The case has been sent to the Honolulu prosecutor’s office.
On Jan. 9, Sri Shim, 59, and his stepson, Trey Albrecht, 25, were diving off their kayak about 600 feet offshore when they were both struck by a boat.
Emergency crews found Shim’s body and the Honolulu Medical Examiner determined that he died from injuries from a boat propeller.
DLNR officers have been investigating the incident for the past month, so we wanted to know how they’re trained to investigate a possible homicide.
The boater, Sai Hansen, was cited for not having a mandatory boaters safety certificate, but boaters, divers, and swimmers have raised concerns that stronger action hasn’t been taken.
Because Shim was killed by a boat propeller, we felt it was important to ask, was the boat impounded?
A DLNR spokesman said he still can’t disclose that because the prosecutor’s office is investigating.
KHON2 asked an expert on forensic science if impounding the boat could provide some evidence.
“It could possibly tell you, did the throttle stick? Was there any problem with the steering? If there are things like paint fragments, that sort of thing in the wounds, I would definitely want to check it out,” said Wilson Sullivan, assistant professor of forensic science at Chaminade University.
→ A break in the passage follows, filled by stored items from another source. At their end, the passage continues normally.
(* ===== verification/Reach.v ===== *)
(** * Reachable states of the processor

    The daemon starts with empty maps, handles responses one after the other,
    and may be restarted between them: the BPF maps and the name file stay,
    the caches are empty and the endpoint index is rebuilt.  In every state it
    can reach, the tables the BPF programs read are consistent. *)
From S2P Require Import Prelude GoNet Nets HashName Api Runtime BpfCache Locality WorkloadCache ServiceCache EndpointCache WaypointCache Processor Endpoints ProcessorInv.
Open Scope go_scope.

Section reach.
Context `{E : Env} `{!DeletesSucceed E} `{Persist} `{Dns}.
Abbreviation inv := (p_inv true false).

(** Decoding allocates new objects. *)
Lemma inv_decode resources w P (Q : list ptr * list ptr * option error -> World -> Processor -> Prop) :
  inv w P ->
  (forall ss ws err w' P', inv w' P' -> svcs_valid w' ss -> wls_valid w' ws -> Q (ss, ws, err) w' P') ->
  wp true (fold_each resources ([], [], None) (fun '(services, workloads, _) resource =>
    match resource with
    | inr err => mret (services, workloads, Some err)
    | inl (Address_Workload x) => q ← new_wl x; mret (services, workloads ++ [q], None)
    | inl (Address_Service x) => q ← new_svc x; mret (services ++ [q], workloads, None)
    | inl Address_unknown => mret (services, workloads, None)
    end)) Q w P.
Proof.
  intros HP HQ. apply (wp_fold_each true (fun _ acc w' P' => inv w' P' /\
    svcs_valid w' acc.1.1 /\ wls_valid w' acc.1.2)).
  - split; [done|]. split; constructor.
  - clear HP HQ. intros r l [[ss ws] err] w1 P1 (HP & Hs & Hw). cbn in Hs, Hw.
    assert (forall w', heap_le w1 w' -> inv w' P1) as Hmono.
    { intros w' Hh. rewrite <-(set_wpCache_id P1). apply (p_inv_le _ _ w1); [done|done| |done].
      eapply wc_ptrs_le; [done|apply HP]. }
    destruct r as [[x|x|]|e]; wp_steps; try done; unfold new_wl, new_svc, store_wl, store_svc; wp_steps.
    + pose proof (heap_le_new_wl x w1) as Hh. split; [by apply Hmono|]. cbn. split; [by eapply svcs_valid_le|].
      apply Forall_app_2; [by eapply wls_valid_le|]. constructor; [|done]. cbn. rewrite lookup_insert_eq. by eexists.
    + pose proof (heap_le_new_svc x w1) as Hh. split; [by apply Hmono|]. cbn. split; [|by eapply wls_valid_le].
      apply Forall_app_2; [by eapply svcs_valid_le|]. constructor; [|done]. cbn. rewrite lookup_insert_eq. by eexists.
  - intros [[ss ws] err] w' P' (? & ? & ?). by apply HQ.
Qed.

Lemma inv_handleAddressTypeResponse resources removed w P :
  inv w P ->
  wp true (handleAddressTypeResponse resources removed) (fun _ w' P' => inv w' P') w P.
Proof.
  intros HP. unfold handleAddressTypeResponse. wp_step. apply inv_decode; [done|].
  intros ss ws err w1 P1 HP1 Hs Hw. wp_step. apply inv_handleServicesAndWorkloads; [done|done|done|].
  intros w2 P2 HP2 _.
  assert (keeps true false (modify (set_once true))) as Hset by (by apply keeps_modify).
  pose proof keeps_handleRemovedAddresses. pose proof keeps_handleRemovedAddressesDuringRestart.
  assert (keeps true false (handleRemovedAddresses removed;;
    done ← gets once;
    (if done : bool then mret tt else modify (set_once true);; handleRemovedAddressesDuringRestart);;
    mret err)) as Hk by stays_auto.
  eapply wp_mono; [by apply Hk|]. by intros e w3 P3 [HP3 _].
Qed.

(** ** The steps of the daemon *)
Inductive step : World * Processor -> World * Processor -> Prop :=
  | step_response resources removed w P err w' P' :
      handleAddressTypeResponse resources removed w P = Done (err, w', P') ->
      step (w, P) (w', P')
  | step_restart w P h w' c' :
      hash_wf h ->
      RestoreEndpointKeys w
        (NewCache (KmBackend (bpf P)) (KmEndpoint (bpf P)) (KmFrontend (bpf P)) (KmService (bpf P))
           (KmWlpolicy (bpf P))) = Done (tt, w', c') ->
      step (w, P) (w', NewProcessor h c' (nodeName P) true).

Inductive reachable : World * Processor -> Prop :=
  | reach_start h node :
      hash_wf h ->
      reachable (mkWorld 0 ∅ ∅, NewProcessor h (NewCache ∅ ∅ ∅ ∅ ∅) node false)
  | reach_step s s' : reachable s -> step s s' -> reachable s'.

Lemma inv_NewProcessor h c node r w :
  hash_wf h -> ep_inv c -> (Reliable E -> ep_exact c) -> inv w (NewProcessor h c node r).
Proof.
  intros Hh Hc He. by split.
Qed.

Lemma ep_inv_empty : ep_inv (NewCache ∅ ∅ ∅ ∅ ∅) /\ ep_exact (NewCache ∅ ∅ ∅ ∅ ∅).
Proof.
  split; [split|]; cbn.
  - rewrite map_size_empty. unfold max_entries. lia.
  - rewrite map_size_empty. unfold max_entries. lia.
  - intros sid sv. by rewrite lookup_empty.
  - intros sid sv p n i. by rewrite lookup_empty.
  - intros k. rewrite lookup_empty. by intros [].
  - intros k u. cbn. by rewrite lookup_empty.
  - intros k. cbn. rewrite lookup_empty. by intros [].
Qed.

Lemma inv_restart w P w' c' :
  inv w P ->
  RestoreEndpointKeys w
    (NewCache (KmBackend (bpf P)) (KmEndpoint (bpf P)) (KmFrontend (bpf P)) (KmService (bpf P))
       (KmWlpolicy (bpf P))) = Done (tt, w', c') ->
  ep_inv c' /\ (Reliable E -> ep_exact c').
Proof.
  intros HP HE. set (c0 := NewCache _ _ _ _ _) in HE.
  assert (index_ok c' /\ KmEndpoint c' = KmEndpoint c0 /\ same_other c0 c') as (Hi & HE' & HO).
  { eapply (wp_elim true _ (fun _ _ c' => index_ok c' /\ KmEndpoint c' = KmEndpoint c0 /\ same_other c0 c')).
    - by apply wp_RestoreEndpointKeys.
    - exact HE. }
  cbn in HE'. destruct HO as (_ & _ & HS & _). cbn in HS.
  destruct (ep_inv_refill (bpf P) c') as [Hinv Hex]; try done.
  - apply HP.
  - by rewrite HE'.
  - by apply index_ok_sup.
  - rewrite HE'. apply HP.
  - split; [done|]. intros HR. by apply Hex, HP.
Qed.

Lemma reachable_inv s : reachable s -> inv s.1 s.2.
Proof.
  induction 1 as [h node Hh|s s' _ IH Hstep].
  - apply inv_NewProcessor; [done|apply ep_inv_empty|]. intros _. apply ep_inv_empty.
  - destruct Hstep as [resources removed w P err w' P' HE|w P h w' c' Hh HE]; cbn in *.
    + eapply wp_elim in HE; [|by apply inv_handleAddressTypeResponse]. done.
    + destruct (inv_restart _ _ _ _ IH HE). by apply inv_NewProcessor.
Qed.
End reach.

(** ** Theorems *)

(** C1: in every state the daemon can reach, whatever updates the kernel refuses
    and in whatever order maps are visited, each number that the load balancer
    can draw for a service, from 1 to the count of a priority group, has an
    endpoint in the endpoint map, and the counts never exceed what the map
    holds. *)
Theorem every_drawn_endpoint_exists `{E : Env} `{!DeletesSucceed E} `{Persist} `{Dns}
    (w : World) (P : Processor) (sid prio n : Z) (sv : ServiceValue) :
  reachable (w, P) -> KmService (bpf P) !! sid = Some sv ->
  0 <= prio -> EndpointCount sv !! Z.to_nat prio = Some n ->
  0 <= n <= max_entries /\
  forall i, 1 <= i <= n -> exists uid, KmEndpoint (bpf P) !! mkEndpointKey sid prio i = Some uid.
Proof.
  intros HR Hsv Hp Hn. apply reachable_inv in HR as HP. pose proof (pi_ep _ _ _ _ HP) as Hinv. cbn in Hinv.
  split; [by eapply count_bound|]. intros i Hi. by apply (ei_served _ Hinv sid sv prio n i).
Qed.

(** when no deletion fails and updates fail only on a full map, no endpoint
    is left behind either: each one belongs to a service in the map and lies
    within its count. *)
Theorem no_stray_endpoint `{E : Env} `{!Reliable E} `{Persist} `{Dns}
    (w : World) (P : Processor) (k : EndpointKey) :
  reachable (w, P) -> is_Some (KmEndpoint (bpf P) !! k) ->
  exists sv n, KmService (bpf P) !! ServiceId k = Some sv /\
    EndpointCount sv !! Z.to_nat (Prio k) = Some n /\ 1 <= BackendIndex k <= n.
Proof.
  intros HR Hk. apply reachable_inv in HR as HP. cbn in HP.
  destruct (pi_exact _ _ _ _ HP _ k Hk) as (sv & n & Hsv & Hn & Hle).
  destruct (ei_keys _ (pi_ep _ _ _ _ HP) k Hk) as [_ Hb]. eauto 10.
Qed.

(** C25: handling a response always comes to an end: no loop of the handlers runs
    forever in a state the daemon can reach. *)
Theorem response_terminates `{E : Env} `{!DeletesSucceed E} `{Persist} `{Dns}
    (w : World) (P : Processor) (resources : list (Address_ + error)) (removed : list string) :
  reachable (w, P) -> handleAddressTypeResponse resources removed w P <> NoFuel.
Proof.
  intros HR HN. apply reachable_inv in HR as HP.
  pose proof (inv_handleAddressTypeResponse resources removed w P HP) as Hwp.
  unfold wp in Hwp. by rewrite HN in Hwp.
Qed.

(** in every reachable state the index knows every endpoint, so that the
    removal of a workload finds all of them, and two names never share a
    number of the table. *)
Theorem index_and_names_complete `{E : Env} `{!DeletesSucceed E} `{Persist} `{Dns}
    (w : World) (P : Processor) :
  reachable (w, P) ->
  (forall k uid, KmEndpoint (bpf P) !! k = Some uid -> k ∈ GetEndpointKeys uid (bpf P)) /\
  (forall s1 s2 n, strToNum (hashName P) !! s1 = Some n -> strToNum (hashName P) !! s2 = Some n -> s1 = s2).
Proof.
  intros HR. apply reachable_inv in HR as HP. cbn in HP. split; [apply (ei_index _ (pi_ep _ _ _ _ HP))|].
  intros s1 s2 n H1 H2. destruct (pi_hash _ _ _ _ HP) as [Hw _]. apply Hw in H1, H2. congruence.
Qed.

(** ** A concrete run

    A service and a pod behind it arrive in one response on an empty node. *)
Definition demo_dns : Dns := fun _ _ => None.
Definition demo_service : Service :=
  mkService "app" "default" "app.default.svc" [mkNetworkAddress "net" [10; 1; 0; 1]]
    [mkPort 80 8080] None None.
Definition demo_workload : Workload :=
  mkWorkload "cluster//Pod/default/app-1" "app-1" "default" [[10; 0; 0; 1]] "net" "" "" None "n1"
    {["default/app.default.svc" := [mkPort 80 8080]]} [] 0 "c1" None 0 "" "" "" "".
Definition demo_hash : HashName := mkHashName ∅ ∅ None.

Definition demo_run : outcome (option error * World * Processor) :=
  @handleAddressTypeResponse EnvOk PersistOk demo_dns
    [inl (Address_Service demo_service); inl (Address_Workload demo_workload)] []
    (mkWorld 0 ∅ ∅) (NewProcessor demo_hash (NewCache ∅ ∅ ∅ ∅ ∅) "n1" false).
Definition demo_end : World * Processor :=
  match demo_run with
  | Done (_, w, P) => (w, P)
  | _ => (mkWorld 0 ∅ ∅, NewProcessor demo_hash (NewCache ∅ ∅ ∅ ∅ ∅) "n1" false)
  end.
Definition demo_sid : Z := fnv32a (bytes_of_string "default/app.default.svc").

Lemma hash_wf_demo : hash_wf demo_hash.
Proof. split; cbn; intros *; rewrite !lookup_empty; done. Qed.

Lemma demo_reachable : @reachable EnvOk PersistOk demo_dns demo_end.
Proof.
  eapply reach_step; [apply (reach_start demo_hash "n1" hash_wf_demo)|].
  assert (exists err, demo_run = Done (err, demo_end.1, demo_end.2)) as [err Hrun].
  { unfold demo_end. assert (match demo_run with Done _ => true | _ => false end = true) as Hd.
    { vm_compute. reflexivity. }
    destruct demo_run as [[[e w] P]| |]; [by eexists|done|done]. }
  rewrite (surjective_pairing demo_end). eapply step_response. exact Hrun.
Qed.

Lemma every_drawn_endpoint_exists_witness :
  exists uid, KmEndpoint (bpf demo_end.2) !! mkEndpointKey demo_sid 0 1 = Some uid.
Proof.
  destruct (KmService (bpf demo_end.2) !! demo_sid) as [sv|] eqn:Hsv; [|vm_compute in Hsv; discriminate].
  assert (EndpointCount sv !! Z.to_nat 0 = Some 1) as Hn.
  { vm_compute in Hsv. injection Hsv as <-. reflexivity. }
  destruct (@every_drawn_endpoint_exists EnvOk _ PersistOk demo_dns demo_end.1 demo_end.2 demo_sid 0 1 sv)
    as [_ Hi].
  - rewrite <-surjective_pairing. exact demo_reachable.
  - exact Hsv.
  - lia.
  - exact Hn.
  - apply Hi. lia.
Defined.

Lemma no_stray_endpoint_witness :
  exists sv n, KmService (bpf demo_end.2) !! demo_sid = Some sv /\
    EndpointCount sv !! Z.to_nat 0 = Some n /\ 1 <= 1 <= n.
Proof.
  apply (@no_stray_endpoint EnvOk _ PersistOk demo_dns demo_end.1 demo_end.2 (mkEndpointKey demo_sid 0 1)).
  - rewrite <-surjective_pairing. exact demo_reachable.
  - vm_compute. eexists. reflexivity.
Defined.

Lemma response_terminates_witness :
  @handleAddressTypeResponse EnvOk PersistOk demo_dns [] ["default/app.default.svc"] demo_end.1 demo_end.2
  <> NoFuel.
Proof.
  apply (@response_terminates EnvOk _ PersistOk demo_dns demo_end.1 demo_end.2).
  rewrite <-surjective_pairing. exact demo_reachable.
Defined.

Lemma index_and_names_complete_witness :
  exists uid, KmEndpoint (bpf demo_end.2) !! mkEndpointKey demo_sid 0 1 = Some uid /\
    mkEndpointKey demo_sid 0 1 ∈ GetEndpointKeys uid (bpf demo_end.2).
Proof.
  destruct (@index_and_names_complete EnvOk _ PersistOk demo_dns demo_end.1 demo_end.2) as [Hi _].
  - rewrite <-surjective_pairing. exact demo_reachable.
  - destruct (KmEndpoint (bpf demo_end.2) !! mkEndpointKey demo_sid 0 1) as [uid|] eqn:Hu;
      [|vm_compute in Hu; discriminate].
    exists uid. split; [reflexivity|]. apply Hi. exact Hu.
Defined.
Sullivan says forensic evidence is critical with this type of investigation. “The type of injuries, then we’re going to look at usually the toxicology. Was there any alcohol involved or anything?” he said.
“With the boater or the diver?” KHON2 asked.
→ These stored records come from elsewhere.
Lemma rebound_intro x n w P w1 P1 w2 P2 w3 P3 all l unb news :
  aside (fun c => (KmBackend c, KmFrontend c)) w P w1 P1 -> hash_wf (hashName P) ->
  index_ok (bpf P) ->
  numbers (hashName P1) (elements (dom (wl_services x))) all ->
  l ≡ₚ elements (GetEndpointKeys n (bpf P)) -> unbound_of all l unb -> news ≡ₚ elements (all ∖ sids l) ->
  same_heap w1 w2 -> only_maps P1 P2 -> pruned n (bpf P1) (bpf P2) ->
  (forall sid, occurrences n sid (KmEndpoint (bpf P1)) =
     length (filter (of_service sid) unb) + occurrences n sid (KmEndpoint (bpf P2)))%nat ->
  bound false loc n news w2 P2 w3 P3 -> rebound x n w P w3 P3.
Proof.
  intros (Hh1 & HP1 & (HE1 & HS1 & HK1) & Hf1 & Hset1) Hwf Hidx Hnum Hl (_ & _ & Hunb) Hnews Hh2 Ho2 Hp2 Hc2
    [Hinv3 Hidx3 Hh3 Ho3 Hr3 Hs3 Hz3 Hc3 Hm3].
  assert (only_maps P1 P3) as Ho by (by etrans).
  assert (hashName P3 = hashName P1) as HH by (by rewrite Ho).
  split; try done.
  - etrans; [exact Hh1|]. by etrans.
  - rewrite HH, Ho, HP1. by destruct P.
  - rewrite HH. by apply Hset1.
  - destruct Hr3 as [_ ->]. destruct Hp2 as [_ _ _ _ _ _ (_ & -> & _)]. by injection Hf1.
  - exists all. rewrite HH. split; [done|]. intros sid. specialize (Hc2 sid). specialize (Hunb sid).
    rewrite HE1 in Hc2. rewrite Hc3. rewrite (occurrences_index n (bpf P) l sid Hidx Hl) in Hc2 |- *.
    assert (sid ∈ news <-> sid ∈ all /\ keys_at sid l = 0%nat) as Hin.
    { rewrite Hnews, elem_of_elements, elem_of_difference, elem_of_sids. split; intros [? ?]; (split; [done|lia]). }
    pose proof (bindable_frame _ _ sid Ho3 Hs3) as Hb. fold (keys_at sid unb) in Hc2.
    assert (keys_at sid l = 0 \/ 0 < keys_at sid l)%nat as Hz by lia.
    repeat case_decide; rewrite ?Hin, ?Hb in *; intuition lia.
  - intros sid prio. destruct (Hm3 sid prio) as [j3 ->]. rewrite filter_out_replicate.
    rewrite <-HE1. destruct (pr_members _ _ _ Hp2 sid prio) as [j2 ->]. by rewrite filter_out_replicate.
Qed.
End rebind.

(** ** [handleWorkload] *)
Section handle.
Context `{E : Env} `{!Reliable E} `{Persist} `{Dns} (loc : bool).

(** The waypoint of the workload, if it has one, is given by its address. *)
Definition waypoint_known (x : Workload) : Prop :=
  match wl_waypoint x with Some g => has_address g = true | None => True end.

Lemma wp_waypoint_known p sc q x (Q : bool -> World -> waypointCache -> Prop) w c :
  wls w !! q = Some x -> waypoint_known x -> wc_ok w c -> Q true w (unlink_wl (wl_uid x) c) ->
  wp p (WaypointCache.AddOrUpdateWorkload sc q) Q w c.
Proof.
  intros Hx Hk Hok HQ. unfold WaypointCache.AddOrUpdateWorkload. wp_step.
  assert (get_wl q w = x) as Hget by (unfold get_wl; by rewrite Hx). wp_step. rewrite Hget.
  unfold waypoint_known in Hk. destruct (wl_waypoint x) as [g|]; [rewrite Hk|].
  all: do 3 wp_step; apply wp_unlink_wl; [apply (wk_wl _ _ _ Hok)|]; by wp_steps.
Qed.

(** The maps have room for the workload. *)
Record room_for (x : Workload) (c : Cache) : Prop := {
  rf_backend : Z.of_nat (size (KmBackend c)) < max_entries;
  rf_frontend : Z.of_nat (size (KmFrontend c) + length (wl_addresses x)) <= max_entries;
  rf_endpoint : Z.of_nat (size (KmEndpoint c) + size (wl_services x)) <= max_entries
}.

(** What the handler achieves, from [P] to [P']. *)
Record handled (x : Workload) (q : ptr) (n : Z) (c : Cache) (w' : World) (P' : Processor) : Prop := {
  hd_inv : p_inv false loc w' P';
  hd_index : index_ok (bpf P');
  hd_cached : GetWorkloadByUid (wl_uid x) (wlCache P') = Some q;
  hd_name : settled (hashName P') (wl_uid x) n;
  hd_count : exists all, numbers (hashName P') (elements (dom (wl_services x))) all /\
    forall sid, occurrences n sid (KmEndpoint (bpf P')) =
      if decide (sid ∈ all /\ (bindable P' sid = true \/ (0 < occurrences n sid (KmEndpoint c))%nat))
      then 1%nat else 0%nat;
  hd_members : forall sid prio, filter (.≠ n) (members (KmEndpoint (bpf P')) sid prio) ≡ₚ
    filter (.≠ n) (members (KmEndpoint c) sid prio)
}.

(** Frontend updates at the end do not matter. *)
Lemma handled_outside x q n c w P w' P' :
  outside_ep w P w' P' -> handled x q n c w P -> handled x q n c w' P'.
Proof.
  intros Ho [A B C D F G]. pose proof (outside_inv _ _ _ _ _ _ Ho A) as A'.
  destruct Ho as (Hh & HP & HE & HS & HK). 
  assert (forall sid, bindable P' sid = bindable P sid) as Hb.
  { intros sid. unfold bindable. rewrite HS, HP. done. }
  split; try done.
  - intros k u. rewrite HE, (keys_eq u _ _ HK). apply B.
  - by rewrite HP.
  - by rewrite HP.
  - destruct F as (all & Hn & Hc). exists all. split; [by rewrite HP|]. intros sid. rewrite HE, Hc.
    specialize (Hb sid). repeat case_decide; try done; rewrite Hb in *; tauto.
  - intros sid prio. by rewrite HE.
Qed.

(** The tail of the handler, after the backend map. *)
Lemma wp_bind_services x q n (old : option ptr) c (Q : option error -> World -> Processor -> Prop) w P :
  p_inv false loc w P -> index_ok (bpf P) -> settled (hashName P) (wl_uid x) n ->
  GetWorkloadByUid (wl_uid x) (wlCache P) = Some q -> KmEndpoint (bpf P) = KmEndpoint c ->
  KmFrontend (bpf P) = KmFrontend c -> room_for x c ->
  (forall w' P', handled x q n c w' P' -> Q None w' P') ->
  wp false (r ← compareWorkloadServices x;
    let '(unboundedEndpointKeys, newServices) := r in
    err ← handleWorkloadUnboundServices unboundedEndpointKeys;
    match err with
    | Some _ => mret (Some (Errorf "handleWorkloadUnboundServices failed"))
    | None =>
        err ← handleWorkloadNewBoundServices x newServices;
        match err with
        | Some _ => mret (Some (Errorf "handleWorkloadNewBoundServices failed"))
        | None =>
            err ← updateWorkloadInFrontendMap x;
            match err with
            | Some _ => mret (Some (Errorf "updateWorkloadInFrontendMap failed"))
            | None =>
                match old with
                | None => mret None
                | Some old =>
                    old ← load_wl old;
                    match wl_addresses x, wl_addresses old with
                    | a :: _, b :: _ =>
                        if decide (a = b) then mret None
                        else
                          err ← deleteFrontendByIp (wl_addresses old);
                          mret (err ≫= fun _ => Some (Errorf "frontend map delete failed"))
                    | _, _ => mret None
                    end
                end
            end
        end
    end) Q w P.
Proof.
  intros HP Hidx Hn Hq HEc HFc [_ Hroom2 Hroom3] HQ.
  wp_step. eapply wp_compareWorkloadServices; [apply HP|exact Hn|].
  intros unb news all l w1 P1 Ha Hnum Hl Hunb Hnews.
  pose proof (aside_inv false _ _ _ _ _ _ Ha HP) as HP1.
  pose proof Ha as (Hh1 & HP1eq & (HE1 & HS1 & HK1) & Hf1 & Hset1).
  assert (index_ok (bpf P1)) as Hidx1 by (intros k u; rewrite HE1, (keys_eq u _ _ HK1); apply Hidx).
  pose proof Hunb as (Hsub & Hnd & _).
  assert (NoDup l) as Hndl by (rewrite Hl; apply NoDup_elements).
  wp_step. unfold handleWorkloadUnboundServices.
  apply (wp_deleteEndpointRecords _ unb n (fun _ => False)); [apply HP1|apply HP1; apply _|done|by apply Hnd| |done|].
  { apply Forall_forall. intros k Hk%Hsub. rewrite HE1. apply Hidx. by rewrite <-elem_of_elements, <-Hl. }
  intros w2 P2 Hh2 Ho2 Hp2 _ _ Hc2.
  assert (p_inv false loc w2 P2) as HP2.
  { apply (p_inv_heap _ _ w1); [done|]. rewrite Ho2. apply p_inv_epCache, p_inv_bpf; [done|apply Hp2|intros _; apply Hp2]. }
  assert (settled (hashName P2) (wl_uid x) n) as Hn2.
  { rewrite Ho2. apply Hset1; [apply HP|done]. }
  wp_steps. eapply (wp_handleWorkloadNewBoundServices loc x n); [done|apply Hp2|done| | |].
  { rewrite Hnews. apply NoDup_elements. }
  { pose proof (pr_size _ _ _ Hp2) as Hz. rewrite HE1, HEc in Hz.
    assert (length news <= size (wl_services x))%nat as Hlen; [|lia].
    pose proof (numbers_size _ _ _ Hnum) as Hsz. rewrite Hnews.
    etrans; [apply (subseteq_size (all ∖ sids l) all); set_solver|]. etrans; [exact Hsz|].
    change (size (dom (wl_services x)) <= size (wl_services x))%nat. by rewrite size_dom. }
  intros w3 P3 HB. pose proof (rebound_intro _ _ _ _ _ _ _ _ _ _ _ _ _ _ _ Ha (pi_hash _ _ _ _ HP) Hidx Hnum Hl Hunb Hnews
    Hh2 Ho2 Hp2 Hc2 HB) as [R1 R2 R3 R4 R5 R6 R7 R8].
  assert (handled x q n c w3 P3) as Hdone.
  { split; [done|done|by rewrite R4|by apply R5|by rewrite <-HEc|by rewrite <-HEc]. }
  wp_step. apply (wp_updateWorkloadInFrontendMap false x n); [by apply R5|by rewrite R6, HFc|].
  intros w4 P4 Ho4. pose proof (handled_outside _ _ _ _ _ _ _ _ Ho4 Hdone) as Hdone4.
  destruct old as [old|]; wp_steps; [|by apply HQ].
  destruct (wl_addresses x) as [|a l1]; [wp_steps; by apply HQ|].
  destruct (wl_addresses (get_wl old w4)) as [|b l2]; [wp_steps; by apply HQ|].
  case_decide; wp_steps; [by apply HQ|]. apply wp_deleteFrontendByIp. intros w5 P5 Ho5. wp_steps.
  apply HQ. by eapply handled_outside.
Qed.

Lemma wp_cache_wl q x (Q : unit -> World -> Processor -> Prop) w P :
  p_inv false loc w P -> wls w !! q = Some x ->
  (forall c, p_inv false loc w (set_wlCache c P) -> byUid c !! wl_uid x = Some q -> Q tt w (set_wlCache c P)) ->
  wp false (zoom wl_l (WorkloadCache.AddOrUpdateWorkload (Some q))) Q w P.
Proof.
  intros [A B C D F T G L] Hx HQ. apply wp_zoom, WorkloadCache.wp_AddOrUpdateWorkload. intros c Hu _. cbn.
  assert (get_wl q w = x) as Hget by (unfold get_wl; by rewrite Hx). rewrite Hget in Hu. apply HQ.
  - split; try done. cbn. intros uid q'. rewrite Hu, lookup_insert_Some.
    intros [[<- <-]|[_ Hq]]; [by exists x|by apply D].
  - by rewrite Hu, lookup_insert_eq.
Qed.

(** Before the backend map is written nothing happens to the tables. *)
Record prepared (x : Workload) (q : ptr) (c : Cache) (w' : World) (P' : Processor) : Prop := {
  pp_inv : p_inv false loc w' P';
  pp_cached : GetWorkloadByUid (wl_uid x) (wlCache P') = Some q;
  pp_same : ep_same c (bpf P');
  pp_backend : KmBackend (bpf P') = KmBackend c;
  pp_frontend : KmFrontend (bpf P') = KmFrontend c
}.

Lemma wp_policies (b : Prop) `{Decision b} x q (Q : unit -> World -> Processor -> Prop) w P :
  p_inv false loc w P -> GetWorkloadByUid (wl_uid x) (wlCache P) = Some q ->
  (forall w' P', prepared x q (bpf P) w' P' -> Q tt w' P') ->
  wp false (if decide b then storeWorkloadPolicies (wl_uid x) (wl_authorization_policies x) else mret tt) Q w P.
Proof.
  intros HP Hq HQ. case_decide; [|wp_steps; by apply HQ].
  eapply wp_mono; [apply aside_storeWorkloadPolicies, HP|]. intros [] w1 P1 [_ Ha].
  pose proof (aside_inv _ _ _ _ _ _ _ Ha HP) as HP1. destruct Ha as (_ & HPeq & Hs & Hf & _).
  injection Hf as HfB HfF. apply HQ. split; try done. by rewrite HPeq.
Qed.

Lemma wp_locality (b : Prop) `{Decision b} x q c f (Q : unit -> World -> Processor -> Prop) w P :
  prepared x q c w P -> (forall l, is_Some (LocalityInfo (f l))) ->
  (forall w' P', prepared x q c w' P' -> Q tt w' P') ->
  wp false (if decide b then modify (fun p => set_locality (f (locality p)) p) else mret tt) Q w P.
Proof.
  intros [HP Hq Hs HB HF] Hf HQ. case_decide; wp_steps; [|by apply HQ]. apply HQ. split; try done.
  destruct HP as [A B C D F T G L]. split; try done. intros _. apply Hf.
Qed.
“Both. We’ll probably do it with both,” Sullivan said.
So KHON2 also asked what kind of training DLNR officers receive, and should officers be trained in forensic science?
DLNR wouldn’t give specifics. A spokesman said officers are capable of investigating these incidents from start to finish, although in this case, they did ask HPD for some help.
KHON2 was told that forensic evidence was sent to the Honolulu Police Department because DLNR officers don’t have a forensic lab.
The spokesman said they tend to ask other agencies for help when deaths are involved, such as the watercraft crash that killed 16-year-old Kristen Fonseca in 2012. In that case, DLNR says it asked the Coast Guard to help with the investigation.
The prosecutor’s office confirmed it’s looking into the case, but couldn’t offer details on what charges could follow.